浸禮、主餐與生命的轉化:浸信宗神學家麥乾頓的觀點
Baptism, the Lord’s Supper, and the Transformation of Life: James Wm. McClendon, a Baptist Theologian View
Andres S. TANG
This paper introduces the Baptist, James Wm. McClendon’s interpretation of baptism and the Lord’s Supper. McClendon differentiates his viewpoint from those of the Catholic, Lutheran, Reformed (including Zwingli) by understanding the two sacraments in terms of John Austin’s Speech-Act-Theory. As efficacious signs these sacraments are performance-utterance with ethical, transformational effects. In baptism the believer is called by God and responds to God in conversion and following of Jesus Christ. In this way, the believer’s life is united to that of Jesus Christ with the effect that the believer is not his/her own master any more but has to be led by God on the way toward the cross.
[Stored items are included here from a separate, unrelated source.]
(** ** The filter on list objects *)










(** ** Further properties of the filter and of the orchestrator *)

Lemma filter_all_pass {A : Type} (f : A -> bool) (l : list A) :
  (forall a, In a l -> f a = true) -> List.filter f l = l.
Proof.
  induction l as [|x l IH]; intros H; cbn [List.filter]; [done|].
  rewrite (H x) by (by left). f_equal. apply IH. intros a Ha. apply H. by right.
Qed.

Lemma filter_none_pass {A : Type} (f : A -> bool) (l : list A) :
  (forall a, In a l -> f a = false) -> List.filter f l = [].
Proof.
  induction l as [|x l IH]; intros H; cbn [List.filter]; [done|].
  rewrite (H x) by (by left). apply IH. intros a Ha. apply H. by right.
Qed.

Lemma filter_nil_none {A : Type} (f : A -> bool) (l : list A) (a : A) :
  List.filter f l = [] -> In a l -> f a = false.
Proof.
  intros Hnil Ha. destruct (f a) eqn:E; [|done].
  assert (In a (List.filter f l)) as Hin by (by apply filter_In).
  by rewrite Hnil in Hin.
Qed.

(** A stage with fallback leaves alone every list drawn from its own
    output. *)
Lemma fallback_fixed {A : Type} (f : A -> bool) (l F : list A) :
  (forall a, In a F -> In a (replace_if_any (List.filter f l) l)) ->
  replace_if_any (List.filter f F) F = F.
Proof.
  intros H. destruct (List.filter f l) as [|x m] eqn:E; cbn [replace_if_any] in H.
  - rewrite filter_none_pass; [done|].
    intros a Ha. eapply filter_nil_none; eauto.
  - rewrite filter_all_pass; [by destruct F|].
    intros a Ha. apply H in Ha. rewrite <- E in Ha. by apply filter_In in Ha as [_ ?].
Qed.

Lemma sublist_In {A : Type} (l1 l2 : list A) (a : A) :
  l1 `sublist_of` l2 -> In a l1 -> In a l2.
Proof.
  intros Hs Ha. apply list_elem_of_In. apply list_elem_of_In in Ha.
  by eapply elem_of_sublist.
Qed.

Lemma duration_stage_fixed (c : Constraints.t) (l F : list Assessment.t) :
  (forall a, In a F -> In a (duration_stage c l)) -> duration_stage c F = F.
Proof.
  unfold duration_stage.
  destruct (Constraints.max_duration c) as [bound|];
    [|destruct (Constraints.duration c) as [exact|]]; intros H; [| |done].
  - apply filter_all_pass. intros a Ha. by apply H, filter_In in Ha as [_ ?].
  - apply filter_all_pass. intros a Ha. by apply H, filter_In in Ha as [_ ?].
Qed.

Lemma skills_stage_fixed (c : Constraints.t) (l F : list Assessment.t) :
  (forall a, In a F -> In a (skills_stage c l)) -> skills_stage c F = F.
Proof.
  unfold skills_stage. destruct (Constraints.skills c) as [[|k ks]|]; [done| |done].
  apply fallback_fixed.
Qed.

Lemma test_types_stage_fixed (c : Constraints.t) (l F : list Assessment.t) :
  (forall a, In a F -> In a (test_types_stage c l)) -> test_types_stage c F = F.
Proof.
  unfold test_types_stage.
  destruct (Constraints.test_types c) as [[|k ks]|]; [done| |done].
  apply fallback_fixed.
Qed.

(** X1: filtering a second time with the same constraints changes
    nothing. *)
Theorem filter_assessments_idempotent (l : list Assessment.t) (c : Constraints.t) :
  filter_assessments (filter_assessments l c) c = filter_assessments l c.
Proof.
  unfold filter_assessments at 1.
  set (D := duration_stage c l). set (S := skills_stage c D).
  assert (HFT : filter_assessments l c = test_types_stage c S) by done.
  rewrite (duration_stage_fixed c l).
  - rewrite (skills_stage_fixed c D).
    + apply (test_types_stage_fixed c S). intros a Ha. by rewrite <- HFT.
    + intros a Ha. rewrite HFT in Ha.
      eapply sublist_In; [apply test_types_stage_sublist | done].
  - intros a Ha. rewrite HFT in Ha.
    eapply sublist_In; [apply skills_stage_sublist|].
    eapply sublist_In; [apply test_types_stage_sublist | done].
Qed.

Lemma slice_to_sublist {A : Type} (l : list A) (stop : Z) :
  slice_to l stop `sublist_of` l.
Proof. unfold slice_to. destruct (0 <=? stop); apply sublist_take. Qed.

(** X2: whatever [max_results] is, when [process_query] returns, every
    record that it returns is one of the search results, and the records
    come in the order of the search results, none more often than there. *)
Theorem process_query_sublist (engine : Engine) (q : str) (m : Z)
    (sr out : list Assessment.t) :
  engine_search engine q 20 = Return sr ->
  process_query engine q m = Return out ->
  out `sublist_of` sr /\ (forall a, In a out -> In a sr).
Proof.
  intros Hs Hout.
  apply process_query_Return_inv in Hout as (c & sr' & f & Hc & Hs' & Hf & ->).
  rewrite Hs in Hs'. injection Hs' as <-.
  apply filter_assessments_call_Return in Hf as ->.
  assert (Hsub : (if truthy (filter_assessments sr c)
                  then slice_to (filter_assessments sr c) m
                  else slice_to sr m) `sublist_of` sr).
  { destruct (truthy _); [|apply slice_to_sublist].
    etrans; [apply slice_to_sublist | apply filter_assessments_sublist]. }
  split; [done|]. intros a. by apply sublist_In.
Qed.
In the Lord’s Supper the believers are gathered to reunite with Jesus Christ. The practice of eating and drinking is no mere symbol but, rather, a kind of performance-act that brings about solidarity with Christ and with one another, accepting the forgiveness of Christ and forgiving one another, remembering Christ with one’s whole heart with thanksgiving, and anticipating one’s path of suffering with the view of the imminent appearance of God’s Kingdom. McClendon’s interpretation of baptism and the Lord’s Supper illustrates a way of doing Baptist theology that is different from Catholic and mainstream Protestant.